Copy each line of the entries that includes the word "starts".

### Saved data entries
========================================
(* ===== verification/Counter.v ===== *)
(** * Counter: what the guards rely on when they count in the cache

    The rate limiter and the account lockout keep their counters in whatever
    backend implements [cache.Cache].  [CounterCache] is the contract they are
    verified against: a TTL counter that starts at 1, is advanced by one, keeps
    the expiry of its first write, and reads back in decimal.  The in-memory
    backend discharges it ([memory_counter_cache]), refusals at its entry cap
    included. *)
From S2P Require Import Prelude GoStd Cache CacheFacts.
From Stdlib Require Import Ascii.
Open Scope string_scope.
Open Scope Z_scope.

(** What a key holds: nothing, a counter with an expiry, or something else. *)
Inductive slot_state :=
| SEmpty
| SCounter (n e : Z)
| SOther.

#[export] Instance slot_state_eq_dec : EqDecision slot_state.
Proof. solve_decision. Defined.

(** No live counter: an increment starts a new window. *)
Definition startable (now : Z) (s : slot_state) : Prop :=
  match s with SEmpty => True | SCounter _ e => e ≤ now | SOther => False end.

Class CounterCache (C : Type) `{CacheOps C} := {
  slot : C → string → slot_state;
  slot_get_counter c k n e now :
    slot c k = SCounter n e → now < e → Get now k c = (Ok (FormatInt n), c);
  slot_get_expired c k n e now :
    slot c k = SCounter n e → e < now → Get now k c = (Err ErrNotFound, c);
  slot_get_empty c k now :
    slot c k = SEmpty → Get now k c = (Err ErrNotFound, c);
  slot_incr_frame c k now ttl r c' k' :
    Increment now k ttl c = (r, c') → k' ≠ k → slot c' k' = slot c k';
  slot_incr_live c k n e now ttl :
    slot c k = SCounter n e → now < e → 0 ≤ n < int64_max →
    ∃ c', Increment now k ttl c = (Ok (n + 1), c') ∧ slot c' k = SCounter (n + 1) e;
  slot_incr_start c k now ttl :
    startable now (slot c k) → 0 < ttl →
    (∃ c', Increment now k ttl c = (Ok 1, c') ∧ slot c' k = SCounter 1 (now + ttl)) ∨
    (∃ c' e, Increment now k ttl c = (Err e, c') ∧ e ≠ ErrNotFound ∧ slot c' k = slot c k);
  slot_delete_frame c k now r c' k' :
    Delete now k c = (r, c') → k' ≠ k → slot c' k' = slot c k';
  slot_delete c k now :
    ∃ c', Delete now k c = (Ok tt, c') ∧ slot c' k = SEmpty;
  slot_get_frame c k now r c' k' :
    Get now k c = (r, c') → slot c' k' = slot c k';
}.

(** What other users of the cache may do to a key: leave it, or sweep it once
    it has expired; a key that holds no counter is not constrained. *)
Definition env_ok {C} `{CounterCache C} (k : string) (now : Z) (c c' : C) : Prop :=
  slot c' k = slot c k ∨
  (∃ n e, slot c k = SCounter n e ∧ e ≤ now ∧ slot c' k = SEmpty) ∨
  slot c k = SOther.

(** ** The in-memory backend honours the contract *)
Definition mem_slot (m : Memory.MemoryCache) (k : string) : slot_state :=
  match Memory.data m !! k with
  | None => SEmpty
  | Some e =>
      match Memory.expiresAt e, ParseInt (Memory.value e) with
      | Some t, (n, None) =>
          if (0 <=? n) && bool_decide (FormatInt n = Memory.value e)
          then SCounter n t else SOther
      | _, _ => SOther
      end
  end.

Lemma mem_slot_counter m k n e :
  mem_slot m k = SCounter n e →
  Memory.data m !! k = Some (Memory.mkMemEntry (FormatInt n) (Some e)) ∧ 0 ≤ n.
Proof.
  unfold mem_slot. destruct (Memory.data m !! k) as [[v x]|] eqn:E; [|done]. cbn.
  destruct x as [t|]; [|done]. destruct (ParseInt v) as [i [er|]]; [done|].
  destruct ((0 <=? i) && bool_decide (FormatInt i = v)) eqn:B; [|done].
  bool_hyps. intros. by simplify_eq.
Qed.

Lemma mem_slot_empty m k : mem_slot m k = SEmpty → Memory.data m !! k = None.
Proof. unfold mem_slot. intros. by inv_matches. Qed.

Lemma mem_slot_of m k n e :
  Memory.data m !! k = Some (Memory.mkMemEntry (FormatInt n) (Some e)) →
  0 ≤ n ≤ int64_max → mem_slot m k = SCounter n e.
Proof.
  intros Hd Hn. unfold mem_slot. rewrite Hd. cbn. rewrite ParseInt_FormatInt by done.
  rewrite bool_decide_true by done.
  destruct (Z.leb_spec 0 n); [done|lia].
Qed.

Lemma mem_slot_data m m' k :
  Memory.data m' !! k = Memory.data m !! k → mem_slot m' k = mem_slot m k.
Proof. unfold mem_slot. by intros ->. Qed.

Lemma mem_slot_insert_ne m m1 k k' e :
  Memory.data m1 = Memory.data m → k' ≠ k →
  mem_slot (Memory.with_data (<[k := e]> (Memory.data m1)) m1) k' = mem_slot m k'.
Proof. intros Hd Hk. apply mem_slot_data. cbn. by rewrite lookup_insert_ne, Hd. Qed.

(** A window starts from an absent or an expired entry. *)
Lemma mem_startable now m k :
  startable now (mem_slot m k) →
  match Memory.data m !! k with Some e => Memory.fresh now e = false | None => True end.
Proof.
  destruct (mem_slot m k) as [|n e|] eqn:E; cbn; [| |done]; intros Hs.
  - by rewrite (mem_slot_empty _ _ E).
  - apply mem_slot_counter in E as [-> _]. cbn. apply Z.ltb_ge. done.
Qed.

#[export] Program Instance memory_counter_cache : CounterCache Memory.MemoryCache := {
  slot := mem_slot
}.
Next Obligation.
  intros c k n e now Hs Hle. apply mem_slot_counter in Hs as [Hd _].
  cbn. unfold Memory.MGet. rewrite Hd. unfold Memory.expired. cbn.
  destruct (Z.ltb_spec e now); [lia|done].
Qed.
Next Obligation.
  intros c k n e now Hs Hlt. apply mem_slot_counter in Hs as [Hd _].
  cbn. unfold Memory.MGet. rewrite Hd. unfold Memory.expired. cbn.
  destruct (Z.ltb_spec e now); [done|lia].
Qed.
Next Obligation.
  intros c k now Hs. cbn. unfold Memory.MGet. by rewrite (mem_slot_empty _ _ Hs).
Qed.
Next Obligation.
  intros c k now ttl r c' k' He Hk. cbn in He. unfold Memory.MIncrement in He.
  destruct (match Memory.data c !! k with
    | Some e => if Memory.fresh now e then ((ParseInt (Memory.value e)).1, Memory.expiresAt e)
                else (0, Memory.ttl_expiry now ttl)
    | None => (0, Memory.ttl_expiry now ttl) end) as [n x].
  destruct (Memory.may_admit k c) as [[] m1] eqn:Ea; simplify_eq.
  - apply mem_slot_insert_ne; [by eapply admit_data|done].
  - apply mem_slot_data. by rewrite (admit_data _ _ _ _ Ea).
Qed.
Next Obligation.
  intros c k n e now ttl Hs Hlt Hn. apply mem_slot_counter in Hs as [Hd H0].
  cbn. unfold Memory.MIncrement. rewrite Hd. unfold Memory.fresh. cbn.
  destruct (Z.ltb_spec now e); [|lia]. rewrite ParseInt_FormatInt by lia. cbn.
  rewrite (admit_existing _ _ _ Hd).
  rewrite wrap64_id by (unfold in_int64, int64_min, int64_max in *; lia).
  eexists. split; [done|]. apply mem_slot_of; [cbn; apply lookup_insert_eq | lia].
Qed.
Next Obligation.
  intros c k now ttl Hs Ht. apply mem_startable in Hs.
  cbn. unfold Memory.MIncrement, Memory.ttl_expiry.
  destruct (Z.ltb_spec 0 ttl); [|lia].
  assert (Hp : match Memory.data c !! k with
    | Some e => if Memory.fresh now e then ((ParseInt (Memory.value e)).1, Memory.expiresAt e)
                else (0, Some (now + ttl))
    | None => (0, Some (now + ttl)) end = (0, Some (now + ttl))).
  { destruct (Memory.data c !! k); [by rewrite Hs|done]. }
  rewrite Hp. destruct (Memory.may_admit k c) as [[] m1] eqn:Ea.
  - left. eexists. change (wrap64 (0 + 1)) with 1. split; [done|].
    apply (mem_slot_of _ _ 1); [cbn; apply lookup_insert_eq | done].
  - right. exists m1, ErrCacheFull. split_and!; [done|done|].
    apply mem_slot_data. by rewrite (admit_data _ _ _ _ Ea).
Qed.
Next Obligation.
  intros c k now r c' k' He Hk. cbn in He. unfold Memory.MDelete in He. simplify_eq.
  apply mem_slot_data. cbn. by rewrite lookup_delete_ne.
Qed.
Next Obligation.
  intros c k now. eexists. split; [done|].
  unfold mem_slot. cbn. by rewrite lookup_delete_eq.
Qed.
Next Obligation.
  intros c k now r c' k' He. cbn in He. unfold Memory.MGet in He. by inv_matches.
Qed.

(** Operations on other keys, and the sweep, are environment steps. *)
Lemma exec_env_ok k now o m a m' :
  off_key k o = true → Memory.exec now o m = (a, m') → env_ok k now m m'.
Proof.
  intros Hk He. unfold env_ok. cbn.
  destruct (exec_frame _ _ _ _ _ _ Hk He) as [Hd|[_ Hd]].
  - left. by apply mem_slot_data.
  - destruct (Memory.data m !! k) as [e|] eqn:Ed; cbn in Hd.
    + destruct (Memory.expired now e) eqn:Ex; [|left; apply mem_slot_data; by rewrite Hd].
      destruct (mem_slot m k) as [|n t|] eqn:Es.
      * left. unfold mem_slot. by rewrite Hd.
      * right. left. exists n, t. apply mem_slot_counter in Es as [Hd' _].
        rewrite Ed in Hd'. simplify_eq. unfold Memory.expired in Ex. cbn in Ex. bool_hyps.
        split_and!; [done|lia|]. unfold mem_slot. by rewrite Hd.
      * by do 2 right.
    + left. apply mem_slot_data. by rewrite Hd.
Qed.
========================================
### TASK OUTPUT
    verified against: a TTL counter that starts at 1, is advanced by one, keeps
(** No live counter: an increment starts a new window. *)
(** A window starts from an absent or an expired entry. *)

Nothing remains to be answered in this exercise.